[Records provided]
○ ○ ○ ○ ○

(* ===== verification/Signal.v ===== *)
(** * Signals

    Posting a signal: [psignal], [gsignal], [stop], [kill] and [killpg] of
    kernel/kern_sig.c over the state of [Proc], and what [psignal] does to the
    process it is for. *)
From stdpp Require Import base tactics list option strings numbers gmap.
From S2P Require Import Prelude Proc Prot Synch.
Open Scope Z_scope.

(** ** Constants of signal.h and signalvar.h *)
Definition NSIG : Z := 32.
Definition SIGHUP : Z := 1.
Definition SIGILL : Z := 4.
Definition SIGKILL : Z := 9.
Definition SIGALRM : Z := 14.
Definition SIGSTOP : Z := 17.
Definition SIGTSTP : Z := 18.
Definition SIGCONT : Z := 19.
Definition SIGCHLD : Z := 20.
Definition SIGTTIN : Z := 21.
Definition SIGTTOU : Z := 22.

Definition SIG_DFL : Z := 0.
Definition SIG_IGN : Z := 1.
Definition SIG_CATCH : Z := 2.
Definition SIG_HOLD : Z := 3.

Definition SA_ONSTACK : Z := 0x0001.
Definition SA_RESTART : Z := 0x0002.
Definition SA_DISABLE : Z := 0x0004.
Definition SA_NOCLDSTOP : Z := 0x0008.
Definition SAS_OLDMASK : Z := 0x01.
Definition SAS_ALTSTACK : Z := 0x02.
Definition SIG_BLOCK : Z := 1.
Definition SIG_UNBLOCK : Z := 2.
Definition SIG_SETMASK : Z := 3.
Definition MINSIGSTKSZ : Z := 128.

Definition SA_KILL : Z := 0x01.
Definition SA_CORE : Z := 0x02.
Definition SA_STOP : Z := 0x04.
Definition SA_TTYSTOP : Z := 0x08.
Definition SA_IGNORE : Z := 0x10.
Definition SA_CONT : Z := 0x20.

Definition sigmask (m : Z) : Z := Z.shiftl 1 (m - 1).
Definition contsigmask : Z := sigmask SIGCONT.
Definition stopsigmask : Z :=
  Z.lor (Z.lor (Z.lor (sigmask SIGSTOP) (sigmask SIGTSTP)) (sigmask SIGTTIN)) (sigmask SIGTTOU).
Definition sigcantmask : Z := Z.lor (sigmask SIGKILL) (sigmask SIGSTOP).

○ ○ ○ ○ ○

[Assignment] Everything above from the line containing "Definition SIGCHLD : Z := 20." down to the line containing "Definition SA_CONT : Z := 0x20." should be copied exactly, both end lines included, and nothing else.

[Solved exercise]
Definition SIGCHLD : Z := 20.
Definition SIGTTIN : Z := 21.
Definition SIGTTOU : Z := 22.

Definition SIG_DFL : Z := 0.
Definition SIG_IGN : Z := 1.
Definition SIG_CATCH : Z := 2.
Definition SIG_HOLD : Z := 3.

Definition SA_ONSTACK : Z := 0x0001.
Definition SA_RESTART : Z := 0x0002.
Definition SA_DISABLE : Z := 0x0004.
Definition SA_NOCLDSTOP : Z := 0x0008.
Definition SAS_OLDMASK : Z := 0x01.
Definition SAS_ALTSTACK : Z := 0x02.
Definition SIG_BLOCK : Z := 1.
Definition SIG_UNBLOCK : Z := 2.
Definition SIG_SETMASK : Z := 3.
Definition MINSIGSTKSZ : Z := 128.

Definition SA_KILL : Z := 0x01.
Definition SA_CORE : Z := 0x02.
Definition SA_STOP : Z := 0x04.
Definition SA_TTYSTOP : Z := 0x08.
Definition SA_IGNORE : Z := 0x10.
Definition SA_CONT : Z := 0x20.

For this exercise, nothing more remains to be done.